Value-Added NAPLANs?

On the eve of public reporting of NAPLAN tests throughout Australia, Ben Jensen (ex-OECD, now running the education program at the Grattan Institute) has a new report on the topic. His key argument is for value-added scores (which will be possible when/if we get 2010 test data). The money quotes:

 

In this report we advocate that:

The current measures of school performance published on the ‘My School’ website should be replaced with value-added measures of school performance because:

  • Their greater accuracy creates a fairer system, particularly for schools in lower socio-economic communities;
  • A focus on student progress rather than performance at a single point in time serves a variety of policy objectives and is more effective in improving instruction and school education.

School principals and teachers should be empowered to use value-added measures to improve instruction and school programs. To achieve this:

  • A user-friendly information technology system should be developed that allows school principals and teachers to better analyse and then act upon their own performance data;
  • Education and training to incorporate performance assessment into instruction and school programs should be provided;
  • Resources should be provided for teachers and schools to develop programs based on value-added measures and disseminate best practice.

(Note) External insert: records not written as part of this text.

(** C6 as stated fails: for a present caption list without segments the
    text handed to the normalizer is the transcription of the audio, not
    the (empty) join of the segments. *)
Lemma present_empty_captions_text_is_transcription :
  get_captions (demo_world []) "emptySi" s0
  = (Ret (Some []), mkState tt [ListTranscripts "emptySi"; Stdout "transcripts";
                                Fetch (track "emptySi" "si" false)]) /\
  Py.join " " (seg_text <$> []) = "" /\
  process_video (demo_world []) [] (candidate "emptySi") s0
  = (Ret [result_record (candidate "emptySi") "parliament convenes today"],
     mkState tt
       [ListTranscripts "emptySi"; Stdout "transcripts";
        Fetch (track "emptySi" "si" false);
        EnterTranscribeAudio (watch_url "emptySi");
        Download (ydl_opts (watch_url "emptySi")) [watch_url "emptySi"];
        WhisperTranscribe "audio/emptySi.wav" "translate" false;
        Stdout (fallback_message (watch_url "emptySi"));
        Detect "parliament convenes today"]) /\
  process_video (demo_world []) [] (candidate "emptySi") s0
  <> (text_en <- normalize_text (demo_world []) (Py.join " " (seg_text <$> [])) ;;
      ret ([] ++ [result_record (candidate "emptySi") text_en]))
       (mkState tt [ListTranscripts "emptySi"; Stdout "transcripts";
                    Fetch (track "emptySi" "si" false)]).
Proof. repeat split; by vm_compute. Qed.

(** C7 as stated fails: a track without segments is a present result, and
    the loop body enters [transcribe_audio] for it. *)
Lemma present_empty_captions_are_transcribed :
  get_captions (demo_world []) "emptySi" s0
  = (Ret (Some []), mkState tt [ListTranscripts "emptySi"; Stdout "transcripts";
                                Fetch (track "emptySi" "si" false)]) /\
  List.filter is_enter_transcribe
    (trace (process_video (demo_world []) [] (candidate "emptySi") s0).2)
  = [EnterTranscribeAudio (watch_url "emptySi")].
Proof. split; by vm_compute. Qed.

Lemma captions_present_no_transcription_witness :
  exists new,
    trace (process_video (demo_world []) [] (candidate "siManual") s0).2 = trace s0 ++ new /\
    Forall (fun ev => is_enter_transcribe ev = false) new.
Proof.
  eapply (captions_present_no_transcription (demo_world []) [] (candidate "siManual") s0).
  - vm_compute. reflexivity.
  - discriminate.
Defined.

Lemma results_in_candidate_order_witness :
  exists results s2,
    for_videos (demo_world [candidate "siManual"; candidate "genOnly"])
      [candidate "siManual"; candidate "genOnly"] []
      (mkState tt (trace s0 ++ [SearchExecute])) = (Ret results, s2) /\
    Forall2 record_of results [candidate "siManual"; candidate "genOnly"] /\
    trace (run_pipeline (demo_world [candidate "siManual"; candidate "genOnly"]) s0).2
    = trace s2 ++ [JsonDump OUTPUT_FILE results; Stdout DONE_MESSAGE].
Proof.
  eapply (results_in_candidate_order
            (demo_world [candidate "siManual"; candidate "genOnly"]) s0 _ tt).
  - reflexivity.
  - vm_compute. reflexivity.
Defined.

Lemma empty_captions_fall_through_witness :
  exists rest,
    trace (process_video (demo_world []) [] (candidate "emptySi") s0).2
    = [ListTranscripts "emptySi"; Stdout "transcripts"; Fetch (track "emptySi" "si" false)]
      ++ EnterTranscribeAudio (watch_url "emptySi") :: rest.
Proof.
  edestruct (empty_captions_fall_through (demo_world []) [] (candidate "emptySi") s0)
    as (_ & Htrace).
  - vm_compute. reflexivity.
  - left. reflexivity.
  - exact Htrace.
Defined.

(** C10 as stated fails: a video id that starts with "/" is recovered
    from the URL, but [os.path.join] then drops the audio directory. *)
Lemma absolute_video_id_leaves_audio_dir :
  Py.contains "v=" "/x" = false /\
  local_video_id (watch_url "/x") = "/x" /\
  audio_path (watch_url "/x") = "/x.wav" /\
  audio_path (watch_url "/x") <> "audio/" +:+ "/x" +:+ ".wav" /\
  (transcribe_audio (demo_world []) (watch_url "/x") s0).1
  = Raise (RuntimeError "Audio file not created: /x.wav").
Proof. repeat split; by vm_compute. Qed.

Lemma watch_url_round_trip_witness :
  local_video_id (watch_url "dQw4w9WgXcQ") = "dQw4w9WgXcQ" /\
  audio_path (watch_url "dQw4w9WgXcQ") = "audio/dQw4w9WgXcQ.wav".
Proof.
  destruct (watch_url_round_trip "dQw4w9WgXcQ" eq_refl) as (Hid & _ & Hpath).
  split; [exact Hid | exact (Hpath eq_refl)].
Defined.

(** ** End-to-end runs *)

(** A candidate with manual Sinhala captions: the record holds the
    translation of the joined caption text. *)
Example scenario_manual_sinhala :
  (process_video (demo_world []) [] (candidate "siManual") s0).1
  = Ret [result_record (candidate "siManual") "[en] a b c"].
Proof. by vm_compute. Qed.

(** A candidate without captions whose audio is transcribed: the record
    holds the transcription unchanged. *)
Example scenario_audio_fallback :
  (process_video (demo_world []) [] (candidate "captionsOff") s0).1
  = Ret [result_record (candidate "captionsOff") "parliament convenes today"].
Proof. by vm_compute. Qed.

(** * Further properties of the components *)

(** One step of a proof that a computation emits only events of a class,
    the membership of each event being left to [tac]. *)
Ltac emits_with tac :=
  first
    [ apply emits_ret | apply emits_raise | apply emits_lift
    | apply emits_query | apply emits_index_last
    | apply emits_log; tac | apply emits_call; tac
    | apply emits_bind; [ | intros ? ]
    | apply emits_try_except; [ | intros ? ]
    | match goal with
      | |- emits _ (if ?b then _ else _) => destruct b
      end ].

Section Extras.
Context {Env : Type} (W : World Env).
Implicit Types (s : State Env).

(** ** get_captions *)

(** X1: [get_captions] returns a caption list exactly when the listing
    returned, the list has a manually created Sinhala track, and fetching
    that track returned the list; in every other case it returns [None]. *)
Theorem get_captions_some_iff vid s :
  (forall segs,
     (get_captions W vid s).1 = Ret (Some segs) <->
     exists tl e1 t e2,
       api_list_transcripts W vid (env s) = (Ret tl, e1) /\
       manually_created_transcripts tl !! "si" = Some t /\
       transcript_fetch W t e1 = (Ret segs, e2)) /\
  ((get_captions W vid s).1 = Ret None <->
   ~ exists segs tl e1 t e2,
       api_list_transcripts W vid (env s) = (Ret tl, e1) /\
       manually_created_transcripts tl !! "si" = Some t /\
       transcript_fetch W t e1 = (Ret segs, e2)).
Proof.
  assert (Hsome : forall segs,
             (get_captions W vid s).1 = Ret (Some segs) <->
             exists tl e1 t e2,
               api_list_transcripts W vid (env s) = (Ret tl, e1) /\
               manually_created_transcripts tl !! "si" = Some t /\
               transcript_fetch W t e1 = (Ret segs, e2)).
  { intros segs. split.
    - unfold get_captions, try_except, bind, call, print, log, lift, ret,
        truthy_transcript, find_manually_created_transcript, find_transcript.
      destruct (api_list_transcripts W vid (env s)) as [[tl|e] e1]; cbn; [|done].
      destruct (manually_created_transcripts tl !! "si") as [t|] eqn:Hsi; cbn; [|done].
      destruct (transcript_fetch W t e1) as [[segs'|e] e2] eqn:Hfetch; cbn; [|done].
      intros [= <-]. by exists tl, e1, t, e2.
    - intros (tl & e1 & t & e2 & Hlist & Hsi & Hfetch).
      by apply (get_captions_manual_si W vid s tl e1 t segs e2). }
  split; [exact Hsome|]. split.
  - intros Hnone (segs & Hex). apply Hsome in Hex. rewrite Hnone in Hex. discriminate Hex.
  - intros Hno.
    destruct (get_captions_cases W vid s)
      as [(segs & s' & tl & e1 & t & e2 & Hrun & _) | (s' & Hrun)].
    + exfalso. apply Hno. exists segs. apply Hsome. by rewrite Hrun.
    + by rewrite Hrun.
Qed.

(** ** transcribe_audio *)

(** X2: when the download returns and the artifact exists,
    [transcribe_audio] ends as the model call on the artifact ends, in
    translate mode without fp16: it returns the model's text or raises the
    model's error. *)
Theorem transcribe_audio_model_outcome video_url s e1 o e2 :
  ydl_download W (ydl_opts video_url) [video_url] (env s) = (Ret tt, e1) ->
  os_path_exists W (audio_path video_url) e1 = true ->
  model_transcribe W (audio_path video_url) "translate" false e1 = (o, e2) ->
  transcribe_audio W video_url s
  = (o, mkState e2 (trace s ++ [EnterTranscribeAudio video_url;
                                Download (ydl_opts video_url) [video_url];
                                WhisperTranscribe (audio_path video_url) "translate" false])).
Proof.
  intros Hdl Hex Hmodel. rewrite transcribe_audio_unfold.
  unfold bind, log, call, query, ret. cbn. rewrite Hdl. cbn. rewrite Hex. cbn.
  rewrite Hmodel. destruct o; cbn; by rewrite <- !app_assoc.
Qed.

Value-added measures of school performance should become an important benchmark in school evaluation. School evaluators should make their qualitative judgements of good practice in the context of value-added performance measures;

Value-added measures of student progress should be the basis for categorising schools as under-performing. Developmental steps should be explicit, with additional support for under-performing schools; and

School principals should be granted autonomy to effectively lead the school for which they are being held accountable. Individual teachers have continually been shown to have the greatest impact upon student performance and school principals should be empowered to determine who teaches in their school.

The full report is here.

14 thoughts on “Value-Added NAPLANs?”

  1. Companies are valued based on profit, not turnover, so why is “value add” so often ignored in the debate over transparency of school performance (eg see Joshua Gans’ recent post)?

    I hope that a copy of this report has been sent to Julia Gillard, and to Joshua Gans too.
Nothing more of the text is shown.